Bar Hobbit: il bar dei migranti

A Ventimiglia, a pochi passi dalla stazione c’è il Bar Hobbit, l’unico bar della città ad accettare ancora migranti. Da quasi due anni Delia Buonomo offre un rifugio dove passare parte della giornata a donne e uomini, ragazzi e ragazze che a Ventimiglia fanno (o almeno cercano di fare) tappa verso il loro futuro migliore, quello al di là del confine con la Francia.

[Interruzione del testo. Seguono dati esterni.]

(* ===== verification/Sums.v ===== *)
(** * Finite sums

    Sums of a function over a list and over a range of integers: congruence,
    monotonicity, exchange of two sums, and the sum of an indicator. *)
From S2P Require Import Prelude.

Definition sum_of {A} (f : A -> Z) (l : list A) : Z := sum_z (f <$> l).
Definition range_sum (f : Z -> Z) (a b : Z) : Z := sum_of f (seqZ a (b - a + 1)).

Section sums.
Context {A : Type}.
Implicit Types (f g : A -> Z) (l : list A).

Lemma sum_of_cons f x l : sum_of f (x :: l) = f x + sum_of f l.
Proof. done. Qed.
Lemma sum_of_app f l1 l2 : sum_of f (l1 ++ l2) = sum_of f l1 + sum_of f l2.
Proof. unfold sum_of. by rewrite fmap_app, sum_z_app. Qed.
Lemma sum_of_le f g l : (forall x, x ∈ l -> f x <= g x) -> sum_of f l <= sum_of g l.
Proof.
  induction l as [|x l IH]; intros H; [done|]. rewrite !sum_of_cons.
  pose proof (H x (list_elem_of_here _ _)). specialize (IH (fun y Hy => H y (list_elem_of_further _ _ _ Hy))).
  lia.
Qed.
Lemma sum_of_ext f g l : (forall x, x ∈ l -> f x = g x) -> sum_of f l = sum_of g l.
Proof. intros H. apply Z.le_antisymm; apply sum_of_le; intros x Hx; by rewrite (H x Hx). Qed.
Lemma sum_of_zero l : sum_of (fun _ : A => 0) l = 0.
Proof. induction l as [|x l IH]; [done|]. by rewrite sum_of_cons, IH. Qed.
Lemma sum_of_nonneg f l : (forall x, x ∈ l -> 0 <= f x) -> 0 <= sum_of f l.
Proof. intros H. rewrite <- (sum_of_zero l). by apply sum_of_le. Qed.
Lemma sum_of_add f g l : sum_of (fun x => f x + g x) l = sum_of f l + sum_of g l.
Proof. induction l as [|x l IH]; [done|]. rewrite !sum_of_cons, IH. lia. Qed.
Lemma sum_of_elem f l x : (forall y, y ∈ l -> 0 <= f y) -> x ∈ l -> f x <= sum_of f l.
Proof.
  intros Hf Hx. apply list_elem_of_split in Hx as (l1 & l2 & ->).
  rewrite sum_of_app, sum_of_cons.
  pose proof (sum_of_nonneg f l1 ltac:(set_solver)). pose proof (sum_of_nonneg f l2 ltac:(set_solver)). lia.
Qed.

(** A value that is taken for at most one element. *)
Lemma sum_of_unique (P : A -> Prop) `{!forall x, Decision (P x)} v l :
  0 <= v -> NoDup l -> (forall x y, x ∈ l -> y ∈ l -> P x -> P y -> x = y) ->
  sum_of (fun x => if decide (P x) then v else 0) l <= v.
Proof.
  intros Hv. induction 1 as [|x l Hx Hnd IH]; intros Hu; [done|]. rewrite sum_of_cons.
  destruct (decide (P x)) as [HP|]; [|apply IH; set_solver].
  enough (sum_of (fun y => if decide (P y) then v else 0) l = 0) by lia.
  transitivity (sum_of (fun _ : A => 0) l); [|apply sum_of_zero].
  apply sum_of_ext. intros y Hy. case_decide as HPy; [|done].
  destruct Hx. by rewrite (Hu x y) by set_solver.
Qed.
End sums.

Lemma sum_of_swap {A B} (f : A -> B -> Z) (l : list A) (k : list B) :
  sum_of (fun x => sum_of (f x) k) l = sum_of (fun y => sum_of (fun x => f x y) l) k.
Proof.
  induction l as [|x l IH]; [by rewrite sum_of_zero|].
  rewrite sum_of_cons, IH, <- sum_of_add. by apply sum_of_ext.
Qed.

Section ranges.
Implicit Types (f g : Z -> Z).

Lemma elem_of_range a b x : x ∈ seqZ a (b - a + 1) <-> a <= x <= b.
Proof. rewrite elem_of_seqZ. lia. Qed.
Lemma range_sum_empty f a b : b < a -> range_sum f a b = 0.
Proof. intros H. unfold range_sum. by rewrite seqZ_nil by lia. Qed.
Lemma range_sum_first f a b : a <= b -> range_sum f a b = f a + range_sum f (a + 1) b.
Proof.
  intros H. unfold range_sum. rewrite seqZ_cons by lia. rewrite sum_of_cons.
  do 3 f_equal. lia.
Qed.
Lemma range_sum_split f a m b :
  a <= m + 1 -> m <= b -> range_sum f a b = range_sum f a m + range_sum f (m + 1) b.
Proof.
  intros H1 H2. unfold range_sum. rewrite <- sum_of_app. f_equal.
  replace (b - a + 1) with ((m - a + 1) + (b - (m + 1) + 1)) by lia.
  rewrite seqZ_app by lia. do 2 f_equal. lia.
Qed.
Lemma range_sum_one f a : range_sum f a a = f a.
Proof. rewrite range_sum_first, range_sum_empty by lia. lia. Qed.
Lemma range_sum_last f a b : a <= b -> range_sum f a b = range_sum f a (b - 1) + f b.
Proof.
  intros H. rewrite (range_sum_split f a (b - 1) b) by lia.
  replace (b - 1 + 1) with b by lia. by rewrite range_sum_one.
Qed.
Lemma range_sum_le f g a b : (forall x, a <= x <= b -> f x <= g x) -> range_sum f a b <= range_sum g a b.
Proof. intros H. apply sum_of_le. intros x Hx%elem_of_range. by apply H. Qed.
Lemma range_sum_ext f g a b : (forall x, a <= x <= b -> f x = g x) -> range_sum f a b = range_sum g a b.
Proof. intros H. apply sum_of_ext. intros x Hx%elem_of_range. by apply H. Qed.
Lemma range_sum_nonneg f a b : (forall x, a <= x <= b -> 0 <= f x) -> 0 <= range_sum f a b.
Proof. intros H. apply sum_of_nonneg. intros x Hx%elem_of_range. by apply H. Qed.
Lemma range_sum_add f g a b : range_sum (fun x => f x + g x) a b = range_sum f a b + range_sum g a b.
Proof. apply sum_of_add. Qed.
Lemma range_sum_sub f a m n b :
  a <= m -> n <= b -> (forall x, a <= x <= b -> 0 <= f x) -> range_sum f m n <= range_sum f a b.
Proof.
  intros Ha Hb Hf. destruct (decide (m <= n)).
  - rewrite (range_sum_split f a (m - 1) b), (range_sum_split f (m - 1 + 1) n b) by lia.
    replace (m - 1 + 1) with m by lia.
    pose proof (range_sum_nonneg f a (m - 1) ltac:(intros; apply Hf; lia)).
    pose proof (range_sum_nonneg f (n + 1) b ltac:(intros; apply Hf; lia)). lia.
  - rewrite range_sum_empty by lia. by apply range_sum_nonneg.
Qed.

(** A sum over a part of a range, as an indicator on the whole. *)
Lemma range_sum_indicator f a m n b :
  a <= m -> n <= b ->
  range_sum f m n = range_sum (fun x => if decide (m <= x <= n) then f x else 0) a b.
Proof.
  intros Ha Hb. destruct (decide (m <= n)) as [Hmn|Hmn].
  - rewrite (range_sum_split _ a (m - 1) b), (range_sum_split _ (m - 1 + 1) n b) by lia.
    replace (m - 1 + 1) with m by lia.
    rewrite (range_sum_ext _ (fun _ => 0) a (m - 1)) by (intros; apply decide_False; lia).
    rewrite (range_sum_ext _ (fun _ => 0) (n + 1) b) by (intros; apply decide_False; lia).
    unfold range_sum at 2 4. rewrite !sum_of_zero.
    rewrite (range_sum_ext (fun x => if decide (m <= x <= n) then f x else 0) f m n)
      by (intros; by rewrite decide_True). lia.
  - rewrite range_sum_empty by lia. symmetry.
    rewrite (range_sum_ext _ (fun _ => 0)) by (intros; apply decide_False; lia). apply sum_of_zero.
Qed.
End ranges.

Dal quel pomeriggio in cui per la prima volta Delia ha fatto entrare nel suo bar delle mamme che sostavano abbandonate sul marciapiede con dei bambini che piangevano per la fame sono passati due anni. Nei giorni seguenti il passaparola ha fatto il suo lavoro e Delia ha cominciato a far entrare i migranti senza obbligo di consumazione e a dar da mangiare ai bimbi affamati e alle donne incinta, ma spesso anche a uomini. Il risultato è che il bar Hobbit oggi è molto diverso da quello di due anni fa.

 Nel locale ci sono unicamente migranti, per lo più africani, per i quali il bar è diventato un luogo di ritrovo, esattamente come lo sono tantissimi bar per gli italiani. Delia a chi ha davvero fame offre un piatto caldo, per il resto ha dovuto cambiare tipologia di vendita. Ormai le consumazioni che vanno per la maggiore sono latte, biscotti e qualche panino, l’economicamente abbordabile per delle persone in viaggio da anni.

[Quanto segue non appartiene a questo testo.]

(* ===== verification/Blocks.v ===== *)
(** * Headers, uncles and blocks

    [core/src/header.rs], [core/src/uncle.rs], [core/src/block.rs] and the
    extra data a block is stored with ([core/src/extras.rs]).  As in
    [Transactions], the hash function and the encoder are arguments. *)
From S2P Require Import Prelude Capacity ByteStrings Transactions.

Definition HEADER_VERSION : Z := 0.

Record Seal := mkSeal { seal_nonce : Z; seal_proof : Bytes }.

Record RawHeader := mkRawHeader {
  raw_version : Z;
  raw_parent_hash : H256;
  raw_timestamp : Z;
  raw_number : Z;
  raw_transactions_root : H256;
  raw_proposals_hash : H256;
  raw_witnesses_root : H256;
  raw_difficulty : Z;
  raw_uncles_hash : H256;
  raw_uncles_count : Z;
  raw_epoch : Z
}.

Record Header := mkHeader { h_raw : RawHeader; h_seal : Seal; h_hash : H256 }.

#[export] Instance Seal_eq_dec : EqDecision Seal.
Proof. solve_decision. Defined.
#[export] Instance RawHeader_eq_dec : EqDecision RawHeader.
Proof. solve_decision. Defined.
#[export] Instance Header_eq_dec : EqDecision Header.
Proof. solve_decision. Defined.

Definition pow_hash (blake2b_256 : Bytes -> H256) (serialize : RawHeader -> Bytes)
    (self : RawHeader) : H256 := blake2b_256 (serialize self).

(** [serialize] encodes the raw header and the seal; the hash is skipped. *)
Definition Header_new (blake2b_256 : Bytes -> H256) (serialize : RawHeader -> Seal -> Bytes)
    (raw : RawHeader) (seal : Seal) : Header :=
  mkHeader raw seal (blake2b_256 (serialize raw seal)).

Definition h_version (self : Header) : Z := raw_version (h_raw self).
Definition h_number (self : Header) : Z := raw_number (h_raw self).
Definition h_epoch (self : Header) : Z := raw_epoch (h_raw self).
Definition h_difficulty (self : Header) : Z := raw_difficulty (h_raw self).
Definition h_timestamp (self : Header) : Z := raw_timestamp (h_raw self).
Definition h_parent_hash (self : Header) : H256 := raw_parent_hash (h_raw self).
Definition h_transactions_root (self : Header) : H256 := raw_transactions_root (h_raw self).
Definition h_witnesses_root (self : Header) : H256 := raw_witnesses_root (h_raw self).
Definition h_proposals_hash (self : Header) : H256 := raw_proposals_hash (h_raw self).
Definition h_uncles_hash (self : Header) : H256 := raw_uncles_hash (h_raw self).
Definition h_uncles_count (self : Header) : Z := raw_uncles_count (h_raw self).
Definition h_is_genesis (self : Header) : bool := bool_decide (h_number self = 0).

Definition RawHeader_serialized_size : Z := 4 + 32 * 5 + 32 + 8 * 3 + 4.
Definition Header_serialized_size (proof_size : Z) : Z :=
  RawHeader_serialized_size + proof_size + 8.

(** ** Uncles *)
Record UncleBlock := mkUncleBlock { uncle_header : Header; uncle_proposals : list Bytes }.

Definition uncle_hash (self : UncleBlock) : H256 := h_hash (uncle_header self).
Definition uncle_number (self : UncleBlock) : Z := h_number (uncle_header self).

Definition UncleBlock_serialized_size (self : UncleBlock) (proof_size : Z) : Z :=
  Header_serialized_size proof_size.

Definition uncles_hash (blake2b_256 : Bytes -> H256) (serialize : list UncleBlock -> Bytes)
    (uncles : list UncleBlock) : H256 :=
  match uncles with [] => 0 | _ => blake2b_256 (serialize uncles) end.

(** ** Blocks *)
Record Block := mkBlock {
  b_header : Header;
  b_uncles : list UncleBlock;
  b_transactions : list Transaction;
  b_proposals : list Bytes
}.

#[export] Instance UncleBlock_eq_dec : EqDecision UncleBlock.
Proof. solve_decision. Defined.
#[export] Instance Block_eq_dec : EqDecision Block.
Proof. solve_decision. Defined.

Definition b_hash (self : Block) : H256 := h_hash (b_header self).
Definition b_number (self : Block) : Z := h_number (b_header self).
Definition b_parent (self : Block) : H256 := h_parent_hash (b_header self).

Definition uncle_from_block (block : Block) : UncleBlock :=
  mkUncleBlock (b_header block) (b_proposals block).

(** [blake2b] is the digest of the ids fed to the hasher one after the other. *)
Definition cal_proposals_hash (blake2b : Bytes -> H256) (vec : list Bytes) : H256 :=
  match vec with [] => 0 | _ => blake2b (concat vec) end.
Definition cal_transactions_root (merkle_root : list H256 -> H256) (vec : list Transaction) : H256 :=
  merkle_root (tx_hash <$> vec).
Definition cal_witnesses_root (merkle_root : list H256 -> H256) (vec : list Transaction) : H256 :=
  merkle_root (tx_witness_hash <$> vec).

Definition cellbase {E} (self : Block) : outcome E Transaction :=
  expect (head (b_transactions self)).

Definition union_proposal_ids (self : Block) : gset Bytes :=
  fold_left (fun ids uc => ids ∪ list_to_set (uncle_proposals uc)) (b_uncles self)
    (list_to_set (b_proposals self)).

Definition Block_serialized_size (self : Block) (proof_size : Z) : Z :=
  Header_serialized_size proof_size
  + sum_z ((fun u => UncleBlock_serialized_size u proof_size) <$> b_uncles self)
  + len (b_proposals self) * 10
  + sum_z (Transaction_serialized_size <$> b_transactions self).

Definition Block_outputs_capacity (self : Block) : outcome CapacityError Capacity :=
  try_fold (fun capacity tx => c ← outputs_capacity tx; safe_add capacity c)
    0 (b_transactions self).

(** [BlockBuilder::build]: the header is given the roots of the body. *)
Definition BlockBuilder_build (blake2b_256 : Bytes -> H256)
    (serialize : RawHeader -> Seal -> Bytes) (serialize_uncles : list UncleBlock -> Bytes)
    (merkle_root : list H256 -> H256)
    (raw : RawHeader) (seal : Seal) (uncles : list UncleBlock)
    (transactions : list Transaction) (proposals : list Bytes) : Block :=
  let transactions_root := cal_transactions_root merkle_root transactions in
  let witnesses_root := cal_witnesses_root merkle_root transactions in
  let proposals_hash := cal_proposals_hash blake2b_256 proposals in
  let uncles_hash := uncles_hash blake2b_256 serialize_uncles uncles in
  let raw := mkRawHeader (raw_version raw) (raw_parent_hash raw) (raw_timestamp raw)
    (raw_number raw) transactions_root proposals_hash witnesses_root (raw_difficulty raw)
    uncles_hash (cast U32_SIZE (len uncles)) (raw_epoch raw) in
  mkBlock (Header_new blake2b_256 serialize raw seal) uncles transactions proposals.

(** ** What is stored beside a block *)
Record DaoStats := mkDaoStats { accumulated_rate : Z; accumulated_capacity : Z }.
Record BlockExt := mkBlockExt {
  received_at : Z;
  total_difficulty : Z;
  total_uncles_count : Z;
  verified : option bool;
  dao_stats : DaoStats;
  txs_fees : list Capacity
}.
Definition DEFAULT_ACCUMULATED_RATE : Z := 10000000000000000.

#[export] Instance DaoStats_eq_dec : EqDecision DaoStats.
Proof. solve_decision. Defined.
#[export] Instance BlockExt_eq_dec : EqDecision BlockExt.
Proof. solve_decision. Defined.

(** ** Lemmas *)
Lemma elem_of_union_proposal_ids b id :
  id ∈ union_proposal_ids b <->
  id ∈ b_proposals b \/ exists u, u ∈ b_uncles b /\ id ∈ uncle_proposals u.
Proof.
  unfold union_proposal_ids.
  cut (forall (acc : gset Bytes) us,
    id ∈ fold_left (fun ids uc => ids ∪ list_to_set (uncle_proposals uc)) us acc <->
    id ∈ acc \/ exists u, u ∈ us /\ id ∈ uncle_proposals u).
  { intros H. rewrite H. by rewrite elem_of_list_to_set. }
  intros acc us. revert acc. induction us as [|u us IH]; intros acc; simpl; [set_solver|].
  rewrite IH. set_solver.
Qed.

(** Per-transaction sums never hide an overflow: the capacity of a block is
    the sum of all its outputs or the error. *)
Lemma Block_outputs_capacity_Ok b r :
  Forall (fun tx => Forall (fun o => 0 <= co_capacity o) (tx_outputs tx)) (b_transactions b) ->
  Block_outputs_capacity b = Ok r ->
  r = sum_z (co_capacity <$> mjoin (tx_outputs <$> b_transactions b)) /\ r < U64_SIZE.
Proof.
  unfold Block_outputs_capacity. intros Hnn Hr.
  cut (Forall (fun tx => Forall (fun o => 0 <= co_capacity o) (tx_outputs tx)) (b_transactions b)
       -> r = sum_z (co_capacity <$> mjoin (tx_outputs <$> b_transactions b)) /\ r < U64_SIZE);
    [by auto|]. clear Hnn.
  refine (try_fold_inv _ (fun txs acc =>
    Forall (fun tx => Forall (fun o => 0 <= co_capacity o) (tx_outputs tx)) txs ->
    acc = sum_z (co_capacity <$> mjoin (tx_outputs <$> txs)) /\ acc < U64_SIZE) _ _ _ _ _ Hr).
  - done.
  - intros done tx acc acc' IH Hacc [Hd [Ht _]%Forall_cons]%Forall_app. capacity_inv.
    destruct (IH Hd) as [-> _]. apply safe_sum_Ok in H as [-> _]; [|by apply Forall_fmap].
    rewrite fmap_app, join_app, fmap_app, sum_z_app. simpl. rewrite app_nil_r. lia.
Qed.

Dietro il bancone c’è una ciabatta con una sfilza di caricabatterie numerati attaccati. Trovare un luogo dove ricaricare il cellulare è difficile, per questo Delia offre anche questo: d’altronde il telefonino è l’unico modo per poter comunicare con famiglie lontane, volti cari di coniugi, genitori, figli, che la maggior parte dei migranti non rivedrà mai più.

Sul retro del bar c’è il bagno. Un cartello in più lingue, di come ce ne sono anche vicino al bancone, invita a lasciare pulito, così che chi verrà dopo possa usufruire anche lei o lui di questo servizio. Dietro la porta non solo i sanitari, inaccessibili negli altri bar così come anche alla stazione (lì infatti usare il bagno costa un euro), ma anche un fasciatoio per i bambini e vari saponi e creme, per permettere quel minimo di igiene personale che il viaggio e il dormire per strada negano.

Emarginata dai concittadini, che non condividono la sua scelta e non frequentano più il bar, Delia ha subìto pesanti ripercussioni economiche, oltre che sociali, con alcol e aperitivi che senza i clienti italiani non si vendono più. A portare solidarietà, e qualche entrata, sono gli attivisti che passano per Ventimiglia. Infatti il bar Hobbit è diventato un punto di riferimento per le associazioni solidali, di Ventimiglia e non solo, con attivisti delle migrazioni provenienti da tutte le parti d’Italia ed anche d’Europa che si fermano a consumare all’Hobbit.